SFEBES2026 Poster Presentations Thyroid (34 abstracts)
Manchester Royal Infirmary, Manchester, United Kingdom
Resistance to thyroid hormone (RTH) is a rare cause of abnormal thyroid biochemistry. Coexistence with autoimmune thyroid disorders such as Graves disease is exceedingly uncommon. We present a 44-year-old woman with a longstanding history of palpitations, anxiety, increased bowel frequency, and heat intolerance without weight loss, despite a good appetite. History includes rheumatoid arthritis, and family history was notable for autoimmune thyroid disease and type 1 diabetes. Initial evaluation revealed low TSH (0.03 mU/l) and markedly elevated FT4 (75 pmol/l), leading to a presumptive diagnosis of Graves disease. She was treated with carbimazole but has lost follow-up. Upon re-presentation in 2018, with persistent symptoms, laboratory tests revealed unsuppressed TSH (1.2 mU/l), elevated FT4 (35.4 pmol/l), positive TSH receptor antibodies (1.6 IU/l) and thyroid peroxidase antibodies. Thyroid ultrasound showed diffuse heterogeneity and increased vascularity. Given the paradoxically normal TSH in the context of high FT4, TSH-secreting pituitary adenoma and RTH were considered.
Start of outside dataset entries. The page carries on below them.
(** After a request that passed its checks, whether it succeeded or not, the zone has its
    name in the settings, and every later request is refused and changes nothing. *)
Theorem zone_init_once who name who2 name2 s s' r n :
  init_request who name s = Ok n -> ZoneInit who name s = (s', r) ->
  zname s' = n /\ n <> "" /\ gs_ZoneHosts (zs_settings s') = [peer_addr (zs_settings s)] /\
  exists e, ZoneInit who2 name2 s' = (s', Err e).
Proof.
  intros Ei E. unfold ZoneInit in E. rewrite Ei in E. set (g := with_zone_name _ _ _) in *.
  assert (Hg : zs_settings s' = g).
  { unfold put in E. destruct (kv_write _ _ _ _) as [kv [v| |]]; [|by injection E as <- _..].
    destruct (config_Flush g); [|by injection E as <- _]. destruct (kv_write _ _ _ _) as [kv2 [v2| |]]; by injection E as <- _. }
  assert (Hn : n <> "").
  { unfold init_request in Ei. destruct (authAllow _ _); [|done]. destruct (NameValid _) as [[]|] eqn:Ev; [|done].
    destruct (_ || _); [done|]. injection Ei as <-. intros C. rewrite C in Ev. discriminate Ev. }
  unfold zname. rewrite Hg. do 3 (split; [done|]). unfold ZoneInit.
  destruct (init_request who2 name2 s') as [n2|e] eqn:E2; [|by exists e]. exfalso.
  unfold init_request in E2. destruct (authAllow _ _); [|done]. destruct (NameValid _); [|done].
  unfold zname in E2. rewrite Hg in E2. cbn [gs_ZoneName g with_zone_name] in E2. by rewrite bool_decide_eq_false_2 in E2.
Qed.
End zone.

(** * The logs of a container *)

(** The lines that are kept are the most that fit, with their ends, into a mebibyte. *)
Theorem cut_lines_spec lines : forall size kept cut, cut_lines size lines = (kept, cut) -> size <= appLogsMaxBytes ->
  exists rest, lines = (kept ++ rest)%list /\ (cut = false <-> rest = []) /\
    size + foldr (fun l n => slen l + 1 + n) 0 kept <= appLogsMaxBytes /\
    forall line rest', rest = line :: rest' -> appLogsMaxBytes < size + foldr (fun l n => slen l + 1 + n) 0 kept + (slen line + 1).
Proof.
  induction lines as [|l lines IH]; intros size kept cut E Hs; cbn [cut_lines] in E.
  - injection E as <- <-. exists []. cbn. split_and!; [done|done|lia|done].
  - destruct (Z.ltb_spec appLogsMaxBytes (size + slen l + 1)) as [Hlt|Hge].
    + injection E as <- <-. exists (l :: lines). cbn. split_and!; [done|done|lia|]. intros ? ? [= <- _]. lia.
    + destruct (cut_lines _ lines) as [k c] eqn:Ec. injection E as <- <-.
      destruct (IH _ _ _ Ec Hge) as (rest & -> & Hc & Hle & Hgt). exists rest. cbn [app foldr]. split_and!; [done|done|lia|].
      intros line rest' Hr. specialize (Hgt _ _ Hr). lia.
Qed.

(** * A zone with one host that joins *)

Section example.
Local Existing Instance no_ip6.

Definition ex_peer_id : string := "bbbbbbbbbbbb".
Definition peer_of (id : string) : PeerLib := {|
  Ip4AddrValid := fun s => if bool_decide (s = "") then Err "required" else Ok tt;
  NewClient := fun _ _ => Ok tt;
  peer_HostInit := fun _ _ => Ok {| hp_HostId := id; hp_Status := None |};
  peer_ContainerLogs := fun _ _ => Ok ([], false);
  config_Flush := fun _ => Ok tt |}.
Definition ex_settings (zone : string) (hosts : list string) : zone_settings :=
  {| gs_ZoneName := zone; gs_ZoneHosts := hosts; gs_LanAddr := "192.168.1.10"; gs_PeerPort := 9529; gs_HostId := ex_host;
     gs_AccessKey := "ak_0123456789ab_0123456789abcdef" |}.
Definition ex_server (zone : string) (hosts : list string) (kv : mem_store zone_value) : zone_server (mem_store zone_value) :=
  {| zs_zone := set_store ex_zone kv; zs_keys := NewAccessKeyManager; zs_settings := ex_settings zone hosts; zs_conns := ∅ |}.
Definition ex_admin : caller :=
  {| cl_key := Some {| ak_Id := "k"; ak_Secret := "s"; ak_User := ""; ak_Type := "User"; ak_State := ""; ak_Scopes := ["*"] |}; cl_leader := true |}.
Definition ex_join : HostJoinRequest := {| jq_Addr := "192.168.1.12:9529"; jq_AccessKey := "ak_ba9876543210_fedcba9876543210" |}.
Definition ex_joined := HostJoin (H0 := peer_of ex_peer_id) ex_admin ex_join (ex_server "z1" ["192.168.1.10:9529"] ex_db).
Over the years, thyroid function tests continued to demonstrate elevated free thyroid hormones (FT4 38.5) with inappropriately normal TSH levels (TSH 0.89). Part of the workup included Alpha-subunit 0.2 IU/l(Normal 0-1), SHBH 85 nmol/l(Normal 32-128), and Genetic testing ultimately confirmed a heterozygous pathogenic variant in the THRB gene (c.1357C>A; p. Pro453Thr), consistent with RTH. Management included symptomatic control with propranolol. However, subsequent symptoms exacerbation with suppressed TSH levels (<0.01) and rising FT4(53.6), suggesting relapse of Graves disease. Antithyroid therapy was reintroduced, aiming to normalise TSH rather than free thyroid hormone to avoid overtreatment and hypothyroidism. This case highlights the diagnostic and therapeutic challenges posed by the rare coexistence of RTH and Graves disease. It emphasises the need for individualised treatment strategies focused on TSH targets rather than the normalisation of free hormone levels in such complex endocrine disorders.